When young Charlie (Max Burkholder) has sympathy for a fearful stranger (Edwin Hodge) and lets him into their fortified house, the entire family including mother Mary (Lena Heady) and sister (Adelaide Kane) at risk from a troupe of rich youths pursuing the vagrant scum to end his life. They aren’t the only participants that night, but they might just be the most dangerous.

In this futuristic society, the wealthy can afford to protect their homes with advanced security, but the poor must survive on their own wits. The bloody stranger is the representative of those endangered folk, pursued by the rich with a disregard for human life and a desire to cull the undesirable elements from society. In some corners of this new world, the belief is that the Purge may have reduced crime, but has done so at the cost of untold lives, weeded out by an increasingly large group of disaffected people.

James references his family’s impoverished beginnings, making them seem even more out of place in a neighborhood of the longtime wealthy. To an extent, the Sandins represent a dangerous incursion into the safety and security of established greed, flounting their wealth for their neighbors to see and setting up a notable lack of support in the siege laid against their family home.

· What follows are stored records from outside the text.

(** C40: a wake-up of the distributed lock can be lost for good: get_least_seq sets its
    watch after it has listed the directory and zk_lock ignores that the node
    is gone.  From the world that is reached here on, whatever any process does,
    nobody ever gets the lock, although nobody has it. *)
Theorem zk_lock_lost_wakeup :
  exists w : world (S := dir), rtc step_ok (start (MkDir [] 0 [] [])) w /\
    forall w', rtc step_ok w w' ->
      ZkLock 2 ∈ m_wait_que (obj w' 2) /\ forall p r, AHold r ∉ acts (obj w' p).
Proof.
  exists Lost.w11. split; [apply Lost.reached|]. intros w' Hr. split.
  - by apply (stuck_forever 2 2 1 Lost.w11 w' 0 0 Lost.w11_stuck).
  - intros p r. by apply (stuck_forever 2 2 1 Lost.w11 w' p r Lost.w11_stuck).
Qed.

Lemma zk_lock_exclusive_witness :
  acts (obj Lost.w4 1) = [AHold 1] /\
  forall p q l1 l2 k1 k2 r r', acts (obj Lost.w4 p) = l1 ++ AHold r :: l2 ->
    acts (obj Lost.w4 q) = k1 ++ AHold r' :: k2 -> p = q /\ l1 = k1 /\ r = r' /\ l2 = k2.
Proof. split; [reflexivity|]. apply (zk_lock_exclusive (MkDir [] 0 [] []) Lost.w4 Lost.run1). Defined.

The youths additionally represent an affluential segment of society that devalues that which is beneath them and doesn’t discourage their rampant sadistic urges. They see themselves as part of the solution, not a part of the problem. In their polite, but insane assault on the Sandins, we see what a culture of young rich kids with no concept of morality become when allowed free reign. Today’s culture has seen a number of such people boldly kill innocent people and earn little more than diminished sentences from dispassionate judges. These cases have become more prevalent since this film came out, making it an interesting snapshot of the current class wars at play in the United States.

While director James DeManaco’s script is expertly crafted, his direction is fairly generic, comprised of traditional horror motifs, dark scares and mostly obvious explorations. I’ll praise him for not going the found footage route and limiting the hand-held shaky cam action, but without the script, his direction would be unenergetic. The film delivers a handful of unexpected shocks, but doesn’t break new ground for the art form.

Perhaps the quasi-futuristic setting enables the narrative to focus on the social ramifications of legalized crime and allow the audience to explore the potential turmoil surrounding any decision that gives those with the power and financial resources to protect themselves an upper hand. The Purge is that rare horror film with a social conscience, delivering needed thrills for those who love the genre and ideas to contemplate for those with less interest in the eviscerations.
Spoiler Discussion
One of the interesting elements of the film’s conclusion is that even the rich, with all their power, money and protection, can still succumb to those who have the knowledge and wherewithal to stop them. The horde of youth are able to break through the purportedly safe shell in which the Sandin’s have secured themselves. With that one statement, the film makes the case for the power having recompense against the rich, however futile a full-frontal assault of such magnitude might be.

In the end, the only member of the family to perish is the one who sold security to others. This suggests that while there is certainly money to be made in offering security to those who can afford it, such endeavors come with a price, namely that even their own protection cannot save them. In total chaos, it isn’t the wealthy who will prevail, but the resourcesful. The film gives us hope that the poor, with support from the compassionate, can beat back the advancing killers and usurpers and create the unified front that can not only portend a brighter future for all socio-economic strata, but that it isn’t vice, vitriol and villainy that will win out in the end.